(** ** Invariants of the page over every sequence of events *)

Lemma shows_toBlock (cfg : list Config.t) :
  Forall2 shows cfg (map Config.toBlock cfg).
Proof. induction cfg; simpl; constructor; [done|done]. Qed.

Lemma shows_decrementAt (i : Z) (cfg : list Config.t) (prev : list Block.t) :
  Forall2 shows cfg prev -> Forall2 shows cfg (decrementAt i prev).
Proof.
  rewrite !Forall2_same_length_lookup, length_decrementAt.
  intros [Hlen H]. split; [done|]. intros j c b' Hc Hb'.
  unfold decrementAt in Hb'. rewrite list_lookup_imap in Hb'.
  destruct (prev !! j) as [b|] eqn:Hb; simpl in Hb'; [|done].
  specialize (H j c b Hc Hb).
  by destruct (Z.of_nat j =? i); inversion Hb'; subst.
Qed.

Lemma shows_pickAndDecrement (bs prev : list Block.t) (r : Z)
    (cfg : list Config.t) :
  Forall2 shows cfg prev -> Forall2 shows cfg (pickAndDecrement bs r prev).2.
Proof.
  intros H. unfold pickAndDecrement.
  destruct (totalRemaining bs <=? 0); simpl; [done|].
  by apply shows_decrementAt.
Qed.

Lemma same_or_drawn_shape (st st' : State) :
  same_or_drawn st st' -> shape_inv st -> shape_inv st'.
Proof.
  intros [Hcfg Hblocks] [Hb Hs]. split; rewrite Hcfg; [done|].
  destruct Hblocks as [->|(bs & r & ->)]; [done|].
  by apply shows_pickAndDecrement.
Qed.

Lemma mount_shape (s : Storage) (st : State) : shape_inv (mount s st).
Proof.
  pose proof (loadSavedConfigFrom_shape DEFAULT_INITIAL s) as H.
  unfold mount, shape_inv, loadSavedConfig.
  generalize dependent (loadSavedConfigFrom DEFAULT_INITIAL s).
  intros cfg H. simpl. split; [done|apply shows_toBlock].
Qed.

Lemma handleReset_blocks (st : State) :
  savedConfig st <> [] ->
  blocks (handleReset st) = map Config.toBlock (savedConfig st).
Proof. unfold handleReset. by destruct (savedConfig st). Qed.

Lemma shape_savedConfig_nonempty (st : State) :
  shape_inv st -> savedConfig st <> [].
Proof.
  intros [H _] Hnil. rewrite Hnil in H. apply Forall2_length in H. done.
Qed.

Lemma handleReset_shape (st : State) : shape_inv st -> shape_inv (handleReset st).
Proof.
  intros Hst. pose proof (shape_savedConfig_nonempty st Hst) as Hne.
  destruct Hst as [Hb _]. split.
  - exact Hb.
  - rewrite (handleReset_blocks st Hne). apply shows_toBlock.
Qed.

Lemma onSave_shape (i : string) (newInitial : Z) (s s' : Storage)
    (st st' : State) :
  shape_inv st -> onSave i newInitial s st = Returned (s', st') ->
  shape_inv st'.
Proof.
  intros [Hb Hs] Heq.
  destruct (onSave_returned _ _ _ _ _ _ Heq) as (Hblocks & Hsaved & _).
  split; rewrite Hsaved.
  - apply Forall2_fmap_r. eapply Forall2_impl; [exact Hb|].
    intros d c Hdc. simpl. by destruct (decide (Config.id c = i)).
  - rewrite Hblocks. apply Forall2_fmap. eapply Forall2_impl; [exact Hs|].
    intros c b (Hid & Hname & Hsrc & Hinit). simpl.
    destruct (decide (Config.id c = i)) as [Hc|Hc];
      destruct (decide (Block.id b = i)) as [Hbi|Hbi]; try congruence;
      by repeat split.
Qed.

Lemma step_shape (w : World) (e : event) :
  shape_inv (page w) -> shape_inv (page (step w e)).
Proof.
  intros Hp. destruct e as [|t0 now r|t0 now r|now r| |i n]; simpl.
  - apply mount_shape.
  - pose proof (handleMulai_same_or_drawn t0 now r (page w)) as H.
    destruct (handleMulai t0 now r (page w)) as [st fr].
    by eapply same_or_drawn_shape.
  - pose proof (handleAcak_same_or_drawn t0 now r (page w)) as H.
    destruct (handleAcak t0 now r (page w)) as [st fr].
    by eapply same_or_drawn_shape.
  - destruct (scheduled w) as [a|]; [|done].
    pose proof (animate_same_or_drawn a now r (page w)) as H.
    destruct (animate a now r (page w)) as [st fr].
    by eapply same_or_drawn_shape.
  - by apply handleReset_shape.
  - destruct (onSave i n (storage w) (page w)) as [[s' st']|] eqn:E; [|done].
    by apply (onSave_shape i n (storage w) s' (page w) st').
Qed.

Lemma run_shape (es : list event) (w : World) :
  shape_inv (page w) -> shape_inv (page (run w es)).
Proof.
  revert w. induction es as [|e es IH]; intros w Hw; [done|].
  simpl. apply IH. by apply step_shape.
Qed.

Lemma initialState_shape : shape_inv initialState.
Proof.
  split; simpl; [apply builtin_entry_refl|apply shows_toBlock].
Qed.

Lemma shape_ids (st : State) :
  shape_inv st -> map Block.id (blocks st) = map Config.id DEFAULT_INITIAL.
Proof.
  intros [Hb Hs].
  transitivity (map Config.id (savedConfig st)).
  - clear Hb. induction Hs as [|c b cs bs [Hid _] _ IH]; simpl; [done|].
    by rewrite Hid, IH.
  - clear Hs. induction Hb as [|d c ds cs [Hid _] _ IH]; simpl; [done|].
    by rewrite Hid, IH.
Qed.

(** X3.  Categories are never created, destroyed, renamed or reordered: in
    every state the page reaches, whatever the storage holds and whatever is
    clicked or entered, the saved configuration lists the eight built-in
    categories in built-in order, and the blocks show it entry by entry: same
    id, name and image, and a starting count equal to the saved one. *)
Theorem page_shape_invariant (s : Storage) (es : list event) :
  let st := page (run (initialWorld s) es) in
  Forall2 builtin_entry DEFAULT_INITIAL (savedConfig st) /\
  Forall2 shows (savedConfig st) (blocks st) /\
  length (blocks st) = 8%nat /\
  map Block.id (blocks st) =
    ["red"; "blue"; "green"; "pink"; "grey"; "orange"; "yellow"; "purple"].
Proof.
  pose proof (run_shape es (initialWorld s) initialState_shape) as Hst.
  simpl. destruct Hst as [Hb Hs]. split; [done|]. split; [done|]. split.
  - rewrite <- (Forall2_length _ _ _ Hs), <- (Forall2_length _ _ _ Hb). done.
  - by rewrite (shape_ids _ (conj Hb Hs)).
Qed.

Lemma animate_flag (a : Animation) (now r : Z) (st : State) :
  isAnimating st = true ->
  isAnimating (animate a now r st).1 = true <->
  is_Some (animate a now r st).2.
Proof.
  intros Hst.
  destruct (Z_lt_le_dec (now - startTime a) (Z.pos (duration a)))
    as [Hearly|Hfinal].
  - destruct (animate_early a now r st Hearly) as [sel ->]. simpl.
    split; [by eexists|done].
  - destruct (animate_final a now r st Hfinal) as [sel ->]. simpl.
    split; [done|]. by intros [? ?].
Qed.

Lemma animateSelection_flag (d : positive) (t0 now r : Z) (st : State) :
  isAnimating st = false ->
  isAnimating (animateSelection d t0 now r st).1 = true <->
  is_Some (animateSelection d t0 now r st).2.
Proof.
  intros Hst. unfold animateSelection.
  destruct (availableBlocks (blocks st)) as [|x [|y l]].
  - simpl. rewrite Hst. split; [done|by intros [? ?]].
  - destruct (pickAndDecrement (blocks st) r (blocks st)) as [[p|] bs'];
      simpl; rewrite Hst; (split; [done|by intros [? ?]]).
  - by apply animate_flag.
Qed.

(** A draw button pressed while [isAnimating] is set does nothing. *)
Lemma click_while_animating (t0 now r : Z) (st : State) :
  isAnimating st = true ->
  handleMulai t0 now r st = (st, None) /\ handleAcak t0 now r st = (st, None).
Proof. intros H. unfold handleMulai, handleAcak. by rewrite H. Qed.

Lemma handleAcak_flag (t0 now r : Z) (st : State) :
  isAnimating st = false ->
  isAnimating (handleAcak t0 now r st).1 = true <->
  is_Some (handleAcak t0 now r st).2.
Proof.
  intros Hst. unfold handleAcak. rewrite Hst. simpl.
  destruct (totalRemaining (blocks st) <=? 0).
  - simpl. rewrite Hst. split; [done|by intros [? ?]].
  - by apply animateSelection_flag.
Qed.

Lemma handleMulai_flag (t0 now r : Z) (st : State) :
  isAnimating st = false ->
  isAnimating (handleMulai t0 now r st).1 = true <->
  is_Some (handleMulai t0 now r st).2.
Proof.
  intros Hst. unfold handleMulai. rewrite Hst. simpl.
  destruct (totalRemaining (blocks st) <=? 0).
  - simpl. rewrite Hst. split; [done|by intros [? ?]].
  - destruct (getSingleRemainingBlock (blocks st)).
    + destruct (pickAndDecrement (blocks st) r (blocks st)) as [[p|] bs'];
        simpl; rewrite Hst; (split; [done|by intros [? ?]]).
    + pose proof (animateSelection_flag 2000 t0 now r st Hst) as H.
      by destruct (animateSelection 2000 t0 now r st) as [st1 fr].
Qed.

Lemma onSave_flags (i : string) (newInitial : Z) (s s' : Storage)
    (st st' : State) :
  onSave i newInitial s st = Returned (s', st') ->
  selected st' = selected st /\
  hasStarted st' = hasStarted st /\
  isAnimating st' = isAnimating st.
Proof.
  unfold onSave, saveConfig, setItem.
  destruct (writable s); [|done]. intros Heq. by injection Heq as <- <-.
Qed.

=== BRIEF ===
Reproduce word for word the lines of the records above, beginning at the first and ending with the line where "destruct (prev !!" appears, and nothing past it.

=== TASK RESPONSE ===
(** ** Invariants of the page over every sequence of events *)

Lemma shows_toBlock (cfg : list Config.t) :
  Forall2 shows cfg (map Config.toBlock cfg).
Proof. induction cfg; simpl; constructor; [done|done]. Qed.

Lemma shows_decrementAt (i : Z) (cfg : list Config.t) (prev : list Block.t) :
  Forall2 shows cfg prev -> Forall2 shows cfg (decrementAt i prev).
Proof.
  rewrite !Forall2_same_length_lookup, length_decrementAt.
  intros [Hlen H]. split; [done|]. intros j c b' Hc Hb'.
  unfold decrementAt in Hb'. rewrite list_lookup_imap in Hb'.
  destruct (prev !! j) as [b|] eqn:Hb; simpl in Hb'; [|done].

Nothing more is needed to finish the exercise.